Project Canterbury

Sketches of Our Life at Sarawak

By Harriette McDougall

London: Society for Promoting Christian Knowledge, 1882.
New York: E. & J. B. Young, 1882.


Chapter XVIII. Last Years at Sarawak

Mr. Chalmers' Merdang Dyaks once said to him, "See how many races of people there are: Dyaks, Malays, Klings, Chinese, English. They have all different religions: this is proper, for God has given to each the religion suited to them."

I remembered this ingenious remark when I was reading Mr. Helms's interesting book, just published, "Pioneering in the Far East." He says: "Like most barbarous and savage nations, the Dyak identifies his gods and spirits with the great phenomena of nature, and assigns them abodes on the lofty mountains. Though, in his opinion, all spirits are not equally malignant, all are more or less to be dreaded. The silent surroundings of primaeval forests in which the Dyak spends most of his time, the mountains, the gloomy caves, often looming mysteriously through cloud and mist, predispose him to identify them with supernatural influences, which in his imagination take the form of monsters [228/229] and genii. With no better guide than the untutored imagination of a mind which in religious matters is a blank, who shall wonder that this is so? I have myself often felt the influences of such surroundings, when dark clouds deepened the forest gloom, and the approaching storm set the trees whispering: if, at such a moment, the shaggy red-haired and goblin form of the orangoutang, with which some of the Dyaks identify their genii, should appear among the branches, it requires little imagination to people the mystic gloom with unearthly beings."

Mr. Helms is quite right--the religion which springs from circumstance and surrounding nature is always one of fear; evil is so close to the heart of man that the very elements and mysteries of nature seem his enemies, so long as he is ignorant of the love of God. The great creating Spirit, whose existence is acknowledged by all Dyaks, inspires them with neither love nor trust; it is only malign spirits who are active, who concern themselves with his affairs, and threaten his happiness and prosperity, and who must therefore be propitiated. What a different aspect his native woods must present to the Christian Dyak, who can look around without fear, and believe that his Heavenly Father made all these things! You would imagine that Christianity would be welcomed as a deliverance from such superstition; but here the apathy of long habit raises a barrier. The Dyak who professed to think his dismal religion was given [230/231] him by God, was probably too intellectually idle to think at all. "What you say is most likely true, but we have received our belief from our forefathers, and it is good enough for us," is the common remark of the Land Dyak. This listlessness was perhaps originally caused by oppression and misery, a hard life and cruel masters. In the days we knew these people they had a sad and patient expression in their faces, as if they could not forget the time when they were ground down by Malay extortion, and despoiled by stronger, more warlike tribes. The present generation may have more spirit, more independence, and the blessings of peace and liberty may leave their minds more open to the light of truth. It is, however, interesting to note how different races of men develop different religious beliefs, and how these Dyaks intuitively perceive spirit through matter, and are governed, however blindly and ignorantly, by the powers of the unseen world.

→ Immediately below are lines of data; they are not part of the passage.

(* ===== verification/BrokerPublish.v ===== *)
(** * [connectors/amqp091/amqp091.go]: publishing

    The [Publish] stream, [PublishOne] with its channel pools, and publishing
    to streams. The [select] of [Publish] is a program over the events it
    receives; what it sends on the server's error channel is logged. *)

From Stdlib Require Import Ascii String.
From stdpp Require Import base gmap strings list fin_maps option.
From Stdlib Require Import ZArith Lia.
From S2P Require Import Prelude Effects GoStrings Api ConcurrentMap BlockingPool ClientIds Provider Compression Stream Amqp BrokerState BrokerDeclare.

(** When the context of a pool is cancelled and an item could be exchanged as
    well, Go's [select] picks one of the two: [pick] is its choice. *)
Class Select := pick : bool.

Module BrokerPublish.
Import Amqp ConcurrentMap BrokerState BrokerDeclare.
Open Scope Z_scope.
Open Scope list_scope.

Definition errMsgConnectionClosed : string := "connection to broker is closed".

Section publish.
Context {E : Type} `{Oracle Shim E} `{MapRange} `{Json} `{Select}.

(** ** Sending one message *)

(** [int64] counters of the statistics. *)
Definition add_produced (bd : BrokerDetails) : BrokerDetails :=
  set_produced (int64 (produced bd + 1)) bd.
Definition add_consumed (bd : BrokerDetails) : BrokerDetails :=
  set_consumed (int64 (consumed bd + 1)) bd.

(** The message for the broker. *)
Definition amqp_message (msg : Message) : amqp091Message := {|
  delivery := None;
  Body := Api.Body msg;
  DeliveryMode := if Persistent msg then 2 else 1;
  ContentType := default "" (Api.Headers msg !! "Content-Type");
  ContentEncoding := default "" (Api.Headers msg !! "Content-Encoding");
  Headers := Some (VString <$> Api.Headers msg);
  DeliveryTag := 0
|}.

(** The first subject is looked up before anything else. *)
Definition prepareAndSend (msg : Message) (l : nat) (amqpChannel : nat) : bprog E (option Error) :=
  match GetSubjects (MessageAddress msg) with
  | [] => panic "index out of range [0] with length 0"
  | subject :: _ =>
      declareExchange (MessageAddress msg) l;;
      err ← call (KPublish amqpChannel (GetAddressName (MessageAddress msg)) subject (amqp_message msg));
      match (err : error) with
      | Some e => mret (Some (mkFatal e))
      | None => upd_bd l add_produced;; mret None
      end
  end.

(** ** The channel pools *)

Definition the_pool (confirm : bool) (bd : BrokerDetails) : BlockingPool.BlockingPool nat :=
  if confirm then pubPCChannels bd else pubChannels bd.
Definition set_the_pool (confirm : bool) (p : BlockingPool.BlockingPool nat) (bd : BrokerDetails) :
    BrokerDetails :=
  if confirm then set_pubPCChannels p bd else set_pubChannels p bd.

Definition pool_at (l : nat) (confirm : bool) (w : world Shim E broker) : BlockingPool.BlockingPool nat :=
  match details (st w) !! l with
  | Some bd => the_pool confirm bd
  | None => BlockingPool.NewBlockingPool true 0
  end.
Definition set_pool_at (l : nat) (confirm : bool) (p : BlockingPool.BlockingPool nat)
    (w : world Shim E broker) : world Shim E broker :=
  set_st (set_details (alter (set_the_pool confirm p) l (details (st w))) (st w)) w.

(** [newPubChannel] and [newPubPCChannel] *)
Definition new_pub_channel (l : nat) (confirm : bool) : bprog E (option nat) :=
  r ← with_conn l (λ c, call (KNewChannel c confirm));
  mret (match (r : nat + string) with inl ch => Some ch | inr _ => None end).

Definition validateChannel (ch : nat) : bprog E bool :=
  closed ← call (KChIsClosed ch); mret (negb closed).

Definition pool_get (l : nat) (confirm : bool) : bprog E (option nat) :=
  BlockingPool.Get (pool_at l confirm) (set_pool_at l confirm) (new_pub_channel l confirm)
    validateChannel pick.

Definition pool_put (l : nat) (confirm : bool) (ch : nat) : bprog E error :=
  BlockingPool.Put (pool_at l confirm) (set_pool_at l confirm) validateChannel pick (Some ch).

(** The deferred return of the channel. *)
Definition give_back (l : nat) (confirm : bool) (ch : nat) : bprog E () :=
  err ← pool_put l confirm ch;
  match err with Some _ => call (KChClose ch);; mret () | None => mret () end.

The orang-outang, or wild man, in not very commonly met in the j'ungle. I have seen the trees alive with monkeys, but never met an orang-outang at liberty. The Dyaks may well be afraid of them if it is true, as they say, that if one of these monsters attacks a man, he picks his flesh off his bones like a cook plucking a chicken. They are immensely powerful, but once caged are gentle enough. Their one desire in confinement is clothing, why I cannot tell; large-sized monkeys always wrapped themselves in any bit of cloth they [230/231] could find, partly in imitation of their keepers, and perhaps also because they are very chilly creatures, and, deprived of their usual violent gymnastics, suffered from cold. A Chinaman had a female orang in his shop while we were at Sarawak, who took a violent liking to the Bishop, and always expected to be noticed when he passed the shop. Then she would kiss and fondle his hand; but if he forgot to speak to "Jemima," she went into a passion, screamed, and dashed about her cage.

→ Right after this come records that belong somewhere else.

(* ===== verification/Custody.v ===== *)
(** * The custody of deliveries

    A delivery of a queue enters the table of active messages when it is handed
    to the client ([BrokerSubscribe]), and leaves it when the client settles it
    ([Settling]). Here the two are put together: whatever is delivered and
    whatever the clients ask for, in any interleaving, each delivery that the
    provider can deal with is in exactly one place, either held for a client or
    settled with the broker, once; the others are lost. *)

From Stdlib Require Import Ascii String.
From stdpp Require Import base gmap strings list fin_maps option.
From Stdlib Require Import ZArith Lia.
From S2P Require Import Prelude Effects GoStrings Api ConcurrentMap BlockingLatch BlockingPool ClientIds Provider Compression Stream Amqp BrokerState BrokerDeclare BrokerAck Settling BrokerPublish BrokerSubscribe.

Module Custody.
Import Amqp ConcurrentMap BrokerState BrokerDeclare BrokerAck Settling BrokerSubscribe.
Open Scope Z_scope.
Open Scope list_scope.

(** ** Tables *)

(** No object comes or goes, and no table gets an entry. *)
Definition thins (b b' : broker) : Prop :=
  (∀ l, is_Some (details b !! l) ↔ is_Some (details b' !! l)) ∧ ∀ l id, has l id b' → has l id b.

#[global] Instance thins_refl : Reflexive thins.
Proof. by split. Qed.
#[global] Instance thins_trans : Transitive thins.
Proof. intros b1 b2 b3 [H1 H2] [H3 H4]. split; [intros l; by rewrite H1|]. intros l id Hh. by apply H2, H4. Qed.

Lemma same_active_thins b b' : same_active b b' → thins b b'.
Proof.
  intros Hs. split.
  - intros l. specialize (Hs l). destruct (details b !! l), (details b' !! l); try done;
      (split; intros; by eexists).
  - intros l id (bd' & Hl & Hid). destruct (same_active_lookup l id b b' bd' Hs Hl) as (bd & Hl2 & _ & Hk).
    exists bd. split; [done|]. destruct (Get id (activeMessages bd')); [|by destruct Hid].
    destruct (Get id (activeMessages bd)); [by eexists|done].
Qed.

Lemma thins_delete l id b : thins b (set_details (alter (delete_active id) l (details b)) b).
Proof.
  split.
  - intros l'. destruct (decide (l = l')) as [<-|Hne]; [|by rewrite details_upd_ne].
    rewrite details_upd. by rewrite fmap_is_Some.
  - intros l' id' (bd' & Hl & Hid). destruct (decide (l = l')) as [<-|Hne].
    + rewrite details_upd in Hl. destruct (details b !! l) as [bd|] eqn:Hl'; [|done]. cbn in Hl. simplify_eq.
      exists bd. split; [done|]. unfold delete_active in Hid.
      replace (activeMessages (set_activeMessages _ bd)) with (Delete id (activeMessages bd)) in Hid
        by (by destruct bd).
      rewrite Get_Delete in Hid. case_decide; [by destruct Hid|done].
    + rewrite details_upd_ne in Hl by done. by exists bd'.
Qed.

(** The entry a delivery is given. *)
Lemma holds_add t l id m bd b l' id' :
  details b !! l = Some bd → ¬ has l id b →
  let b' := set_details (<[l := add_active id (ActAmqp m) bd]> (details b)) b in
  holds t l' id' b' ↔ holds t l' id' b ∨ (l', id') = (l, id) ∧ delivery m = Some t.
Proof.
  intros Hl Hno b'.
  assert (∀ k, Get k (activeMessages (add_active id (ActAmqp m) bd)) =
    if decide (k = id) then Some (ActAmqp m) else Get k (activeMessages bd)) as Hget.
  { intros k. unfold add_active. replace (activeMessages (set_activeMessages _ bd))
      with (Add id (ActAmqp m) (activeMessages bd)) by (by destruct bd). apply Get_Add. }
  unfold holds. subst b'. cbn. destruct (decide (l' = l)) as [->|Hne].
  - rewrite lookup_insert_eq, Hl. split.
    + intros (bd' & m' & [= <-] & Hm & Ht). rewrite Hget in Hm. case_decide as Hid; [right|left; by exists bd, m'].
      injection Hm as <-. by subst.
    + intros [(bd' & m' & [= <-] & Hm & Ht)|[[= ->] Ht]].
      * exists (add_active id (ActAmqp m) bd), m'. rewrite Hget, decide_False; [done|]. intros ->. apply Hno.
        exists bd. split; [done|by eexists].
      * exists (add_active id (ActAmqp m) bd), m. by rewrite Hget, decide_True.
  - rewrite lookup_insert_ne by done. split; [by left|]. intros [Hh|[[= ? _] _]]; done.
Qed.

Lemma has_add l id a bd b l' id' :
  details b !! l = Some bd →
  has l' id' (set_details (<[l := add_active id a bd]> (details b)) b) → has l' id' b ∨ (l', id') = (l, id).
Proof.
  intros Hl (bd' & Hl' & Hid). cbn in Hl'. destruct (decide (l' = l)) as [->|Hne].
  - rewrite lookup_insert_eq in Hl'. injection Hl' as <-. unfold add_active in Hid.
    replace (activeMessages (set_activeMessages _ bd)) with (Add id a (activeMessages bd)) in Hid
      by (by destruct bd).
    rewrite Get_Add in Hid. case_decide as Hk; [right; by subst|left]. by exists bd.
  - rewrite lookup_insert_ne in Hl' by done. left. by exists bd'.
Qed.

(** The identifiers that were drawn. *)
Definition drawn_by (e : event Shim) : option string :=
  match e with
  | existT c o =>
      match c return outcome (shim_reply c) → option string with
      | KUUID => λ o, match o with Ret u => Some u | _ => None end
      | _ => λ _, None
      end o
  end.
Definition drawn (lg : list (event Shim)) : list string := omap drawn_by lg.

I never allowed any kind of monkey to be kept at the mission-house. We had too many children on the premises, and they are jealous and uncertain in their behaviour to children. Indeed I always regretted their being either shot or caged--they enjoy life so intensely in the jungle, and are so amusing, swinging themselves from the branches of tall trees, leaping, flying almost, in pursuit of one another for mere fun, that it was sad to put them in prison, where they never lived long, and where they only exhibited a ludicrous and humiliating parody on the habits of mankind.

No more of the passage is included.